Historical Financial Data
As per the projected results for the year-ending 2013, Better Care is expected to make a loss of $197. For the hospital to break even in the year 2013, the amount of revenue generated must be equal to the total operating expenses. Currently, one patient brings an average revenue of $39. Therefore, to break even the clinic needs the number of visits to be at least 49 per day. This is an addition of 6 patients from the current average of 43 patients.
Projections for 2018
The analysis indicates that theoretically the clinic can inflate itself to profitability. However, in practical terms this would not happen because the level at which the hospital inflates its costs would be nullified by the fact that operating expenses are also expected to rise (Pinson, 2008). For example, the cost of services such as the insurance, building lease, travel, education, salaries, and wages are all expected to go up before the year 2018. Inflating costs is only theoretically viable but when it is put into practice, it is reversed by other factors or it leads to loss of business.
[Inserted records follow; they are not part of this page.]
(* ===== verification/Cache.v ===== *)
(** [tcbot/database/cache]: the two-level cache ([twolevel.py],
    [memory.py]) as programs over its layers, the per-key lock protocol of
    [get_or_fetch] as a step relation over concurrent callers, and the ordered
    queue of Redis mutations ([mutations.py]). *)

From S2P Require Import Prelude Prog World.

(** * Operations

    A cache is named by its Redis prefix. *)
Definition _rkey (prefix key : string) : string := ("tcbot:" ++ prefix ++ ":v2:" ++ key)%string.

Definition redis_put_background (cache key : string) (val : bson) : io unit :=
  rc <- call RedisClient ;;
  if negb rc then Ret tt
  else
    payload <- try_except (p <- call (EncodeRedisValue val) ;; Ret (Some p)) (fun _ => Ret None) ;;
    match payload with
    | None => Ret tt
    | Some payload => call (RedisEnqueueSet (_rkey cache key) payload)
    end.

Definition redis_del_background (cache key : string) : io unit :=
  rc <- call RedisClient ;;
  if negb rc then Ret tt else call (RedisEnqueueDelete (_rkey cache key)).

Definition put (cache key : string) (val : bson) : io unit :=
  call (MemPut cache key val) ;;; redis_put_background cache key val.

Definition invalidate (cache key : string) : io unit :=
  call (MemInvalidate cache key) ;;;
  call (LockDrop cache key) ;;;
  redis_del_background cache key.

Definition clear (cache : string) : io unit := call (MemClear cache).

(** The Redis sweep is enqueued undroppable; waiting for it is bounded. *)
Definition clear_all (cache : string) : io unit :=
  call (MemClear cache) ;;;
  task <- call (RedisEnqueueClear cache) ;;
  if negb task then Ret tt
  else
    r <- attempt (call (RedisAwaitClear cache)) ;;
    match r with
    | Err TimeoutError => Ret tt
    | r => of_result r
    end.

(** The second layer: [Some] is a usable value, [None] a miss, an outage or a
    corrupt payload. *)
Definition read_redis (cache key : string) : io (option bson) :=
  rc <- call RedisClient ;;
  if negb rc then Ret None
  else
    raw <- attempt (call (RedisGet (_rkey cache key))) ;;
    match raw with
    | Err e =>
        if is_Exception e then call (RedisMarkOp false) ;;; Ret None else Raise e
    | Ok raw =>
        call (RedisMarkOp true) ;;;
        match raw with
        | None => Ret None
        | Some raw => try_except (v <- call (DecodeRedisValue raw) ;; Ret (Some v)) (fun _ => Ret None)
        end
    end.

(** The body run under the key's lock. *)
Definition locked_fetch (cache key : string) (fetch : io bson) : io bson :=
  hit <- call (MemGet cache key) ;;
  match hit with
  | Some val => Ret val
  | None =>
      loaded <- read_redis cache key ;;
      match loaded with
      | Some loaded => call (MemPut cache key loaded) ;;; Ret loaded
      | None =>
          val <- fetch ;;
          call (MemPut cache key val) ;;;
          payload <- try_except (p <- call (EncodeRedisValue val) ;; Ret (Some p)) (fun _ => Ret None) ;;
          match payload with
          | None => Ret val
          | Some payload => call (RedisEnqueueSet (_rkey cache key) payload) ;;; Ret val
          end
      end
  end.

Definition get_or_fetch (cache key : string) (fetch : io bson) : io bson :=
  hit <- call (MemGet cache key) ;;
  match hit with
  | Some val => Ret val
  | None =>
      r <- attempt (call (LockAcquire cache key) ;;;
                    r <- attempt (locked_fetch cache key fetch) ;;
                    call (LockRelease cache key) ;;;
                    of_result r) ;;
      call (LockDrop cache key) ;;;
      of_result r
  end.

(** * What a trace does to one cache *)

Definition obs_mem_put (cache : string) (o : obs eff) : bool :=
  match o with
  | Obs ev _ => match ev with MemPut c _ _ => String.eqb c cache | _ => false end
  end.

(** The values a trace writes to the in-process layer under a key. *)
Fixpoint mem_puts (cache key : string) (t : trace eff) : list bson :=
  match t with
  | [] => []
  | Obs ev _ :: t' =>
      match ev with
      | MemPut c k v => if (String.eqb c cache && String.eqb k key)%bool then v :: mem_puts cache key t'
                        else mem_puts cache key t'
      | _ => mem_puts cache key t'
      end
  end.

(** A successful read of a layer in a trace. *)
Definition obs_serves (cache key : string) (v : bson) (o : obs eff) : Prop :=
  match o with
  | Obs ev r =>
      match ev in eff X return result X -> Prop with
      | MemGet c k => fun r => c = cache /\ k = key /\ r = Ok (Some v)
      | DecodeRedisValue _ => fun r => r = Ok v
      | _ => fun _ => False
      end r
  end.

(** A trace leaves the in-process layer of [cache] alone, and holds no lock
    operation on it. *)
Definition obs_touches (cache : string) (o : obs eff) : bool :=
  match o with
  | Obs ev _ =>
      match ev with
      | MemPut c _ _ | MemInvalidate c _ | MemClear c
      | LockAcquire c _ | LockRelease c _ | LockDrop c _ => String.eqb c cache
      | _ => false
      end
  end.

Definition obs_acquired (cache key : string) (o : obs eff) : bool :=
  match o with
  | Obs ev r =>
      match ev with
      | LockAcquire c k => (negb (is_err r) && String.eqb c cache && String.eqb k key)%bool
      | _ => false
      end
  end.

Definition obs_released (cache key : string) (o : obs eff) : bool :=
  match o with
  | Obs ev _ =>
      match ev with
      | LockRelease c k => (String.eqb c cache && String.eqb k key)%bool
      | _ => false
      end
  end.

Lemma mem_puts_app cache key t1 t2 :
  mem_puts cache key (t1 ++ t2) = (mem_puts cache key t1 ++ mem_puts cache key t2)%list.
Proof.
  induction t1 as [|[X ev r] t1 IH]; simpl; [done|].
  destruct ev; try done. case_match; simpl; by rewrite IH.
Qed.

Definition untouched (cache : string) (t : trace eff) : Prop :=
  Forall (fun o => obs_touches cache o = false) t.

Lemma mem_puts_untouched cache key t : untouched cache t -> mem_puts cache key t = [].
Proof.
  induction 1 as [|[X ev r] t Ho _ IH]; simpl in *; [done|].
  destruct ev; try done. by rewrite Ho.
Qed.

Lemma untouched_locks cache key t :
  untouched cache t -> tcount (obs_acquired cache key) t = 0%nat /\ tcount (obs_released cache key) t = 0%nat.
Proof.
  intros H. split; apply tcount_zero; (eapply Forall_impl; [exact H|]);
    intros [X ev r] Ho; destruct ev; simpl in *; try done; rewrite Ho, ?andb_false_r; done.
Qed.

(** * [get_or_fetch] *)

(** Reading the second layer leaves the first one alone; what it yields is
    what the codec decoded. *)
Lemma read_redis_spec cache key :
  wp (read_redis cache key)
     (fun t r => untouched cache t /\
        forall v, r = Ok (Some v) -> Exists (obs_serves cache key v) t).
Proof.
  unfold read_redis. wp_auto;
    (split; [unfold untouched; repeat constructor; done|]); intros v [=]; subst;
    rewrite !Exists_cons; simpl; tauto.
Qed.

Section get_or_fetch.
Context (cache key : string) (fetch : io bson) (F : result bson -> Prop).
Context (Hfetch : wp fetch (fun t r => untouched cache t /\ F r)).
The malpractice insurance charge does not have a slight significance on the clinic’s profitability. The new scheme only affects the current calculations if patients who first visit the clinic are then sent to the hospital. However, the benefit is realized by the hospital that does in-patient services but not the clinic that specializes in outpatient care.
Conclusion
Although the numbers indicate that the clinic is a financial liability to the hospital, this is not necessarily the case. First, losing the clinics would result in loss of fees through early termination of existing contracts (Baio & Dawid, 2015). However, using more funds to popularize the clinic might only lead to more expenses for the hospital. However, the hospital only requires an additional six patients per day. This deficit might already b covered by the amount of money that the main hospital earns from referrals and recommendations from Better Care Clinic.
Recommendations
The clinic is operating under unique circumstances and the decision about its future is tricky (Tsorakidis, 2011). For instance, the clinic only requires seven additional patients per day for it to break even. However, embarking on a marketing plan to add the number of daily visits is more likely to lead to a loss for the company. Therefore, it is important for both the hospital and the clinic to operate symbiotically whereby each institution markets and benefits the other directly. For example, the facilities can enlist the use of referrals involving patients and doctors. Closing down the clinic only leads to direct losses for the clinic and indirect shortcomings for the hospital.
References
Baio, G., & Dawid, A. P. (2015). Probabilistic sensitivity analysis in health economics. Statistical Methods in Medical Research, 24(6), 615-634.
Gapenski, C. (2013). Fundamental of healthcare finance (2nd ed.). Chicago, IL: Health Administration Press.
Pinson, L. (2008). Anatomy of a business plan: A step-by-step guide to building a business and securing your company’s future. Tustin, CA: Out of your Mind and Into the Marketplace.
Tsorakidis, N. (2011). Break-even analysis. New York, NY: Bookboon.